REQUIREMENT:
Among the records, which lines include "strings"? List them.

EXERCISE MATERIALS:
(** * science/exe.py: the command line driver of the scie assembly engine

    A shallow embedding of [science/exe.py] (the [lift], [export] and
    [build] commands, the fatal error hook) together with the parts of the
    engine the driver hands its work to.  Python values become Rocq values:
    [frozenset] is [gset], a tuple or list is [list], [str | None] is
    [option string], a raised exception is the [Raised] outcome of a small
    state and exception monad over the file system and the console. *)

From Stdlib Require Import Ascii String.
From stdpp Require Import base option list sets gmap strings pretty sorting.

Local Open Scope string_scope.
Local Open Scope list_scope.
Local Open Scope stdpp_scope.

(** ** Python run-time values used by the driver *)

Module Py.

(** The line feed character, Python's ["\n"]. *)
Definition nl : string := String "010"%char EmptyString.

(** [sep.join(parts)]. *)
Fixpoint join (sep : string) (parts : list string) : string :=
  match parts with
  | [] => EmptyString
  | [p] => p
  | p :: rest => p +:+ sep +:+ join sep rest
  end.

(** [bool(s)] for a [str]: the empty string is falsy. *)
Definition truthy_str (s : string) : bool :=
  match s with
  | EmptyString => false
  | String _ _ => true
  end.

(** [bool(l)] for a list or tuple: the empty sequence is falsy. *)
Definition truthy_list {A} (l : list A) : bool :=
  match l with
  | [] => false
  | _ :: _ => true
  end.

(** An exception class, as far as the driver looks at it: the names
    [_log_fatal] prints and whether the class derives from
    [science.errors.InputError]. *)
Record ExcType := {
  exc_module : string;
  exc_qualname : string;
  derives_InputError : bool
}.

(** An exception instance: its class and [str(value)]. *)
Record Exc := {
  exc_type : ExcType;
  exc_str : string
}.

Definition isinstance_InputError (value : Exc) : bool :=
  derives_InputError (exc_type value).

Definition InputError_t : ExcType :=
  {| exc_module := "science.errors"; exc_qualname := "InputError";
     derives_InputError := true |}.

Definition builtin_t (qualname : string) : ExcType :=
  {| exc_module := "builtins"; exc_qualname := qualname;
     derives_InputError := false |}.

Definition InputError (msg : string) : Exc :=
  {| exc_type := InputError_t; exc_str := msg |}.

(** [sys.exit(msg)] raises [SystemExit(msg)]. *)
Definition SystemExit (msg : string) : Exc :=
  {| exc_type := builtin_t "SystemExit"; exc_str := msg |}.

Definition FileNotFoundError (msg : string) : Exc :=
  {| exc_type := builtin_t "FileNotFoundError"; exc_str := msg |}.

Definition FileExistsError (msg : string) : Exc :=
  {| exc_type := builtin_t "FileExistsError"; exc_str := msg |}.

Definition NotADirectoryError (msg : string) : Exc :=
  {| exc_type := builtin_t "NotADirectoryError"; exc_str := msg |}.

(** The result of running a piece of Python: a value or a raised
    exception. *)
Inductive Outcome (A : Type) : Type :=
| Returned (a : A)
| Raised (e : Exc).
Arguments Returned {A} a.
Arguments Raised {A} e.

End Py.
Export Py.

(** ** [_log_fatal]: the [sys.excepthook] of the tool *)

Module Fatal.

Inductive Color := Yellow | Red.

(** One [click.secho(text, fg=.., file=sys.stderr, nl=..)] call. *)
Record Secho := {
  text : string;
  fg : Color;
  newline : bool
}.

(** [traceback.format_tb(tb)] is a list of strings. *)
Definition Traceback := list string.

Definition _log_fatal (type_ : ExcType) (value : Exc) (tb : Traceback)
    (always_include_backtrace : bool) : list Secho :=
  (if always_include_backtrace || negb (isinstance_InputError value)
   then [ {| text := Py.join EmptyString tb; fg := Yellow; newline := false |};
          {| text := exc_module type_ +:+ "." +:+ exc_qualname type_ +:+ ": ";
             fg := Yellow; newline := false |} ]
   else [])
  ++ [ {| text := exc_str value; fg := Red; newline := true |} ].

OUTPUT FOR THIS TASK:
From stdpp Require Import base option list sets gmap strings pretty sorting.
(** [traceback.format_tb(tb)] is a list of strings. *)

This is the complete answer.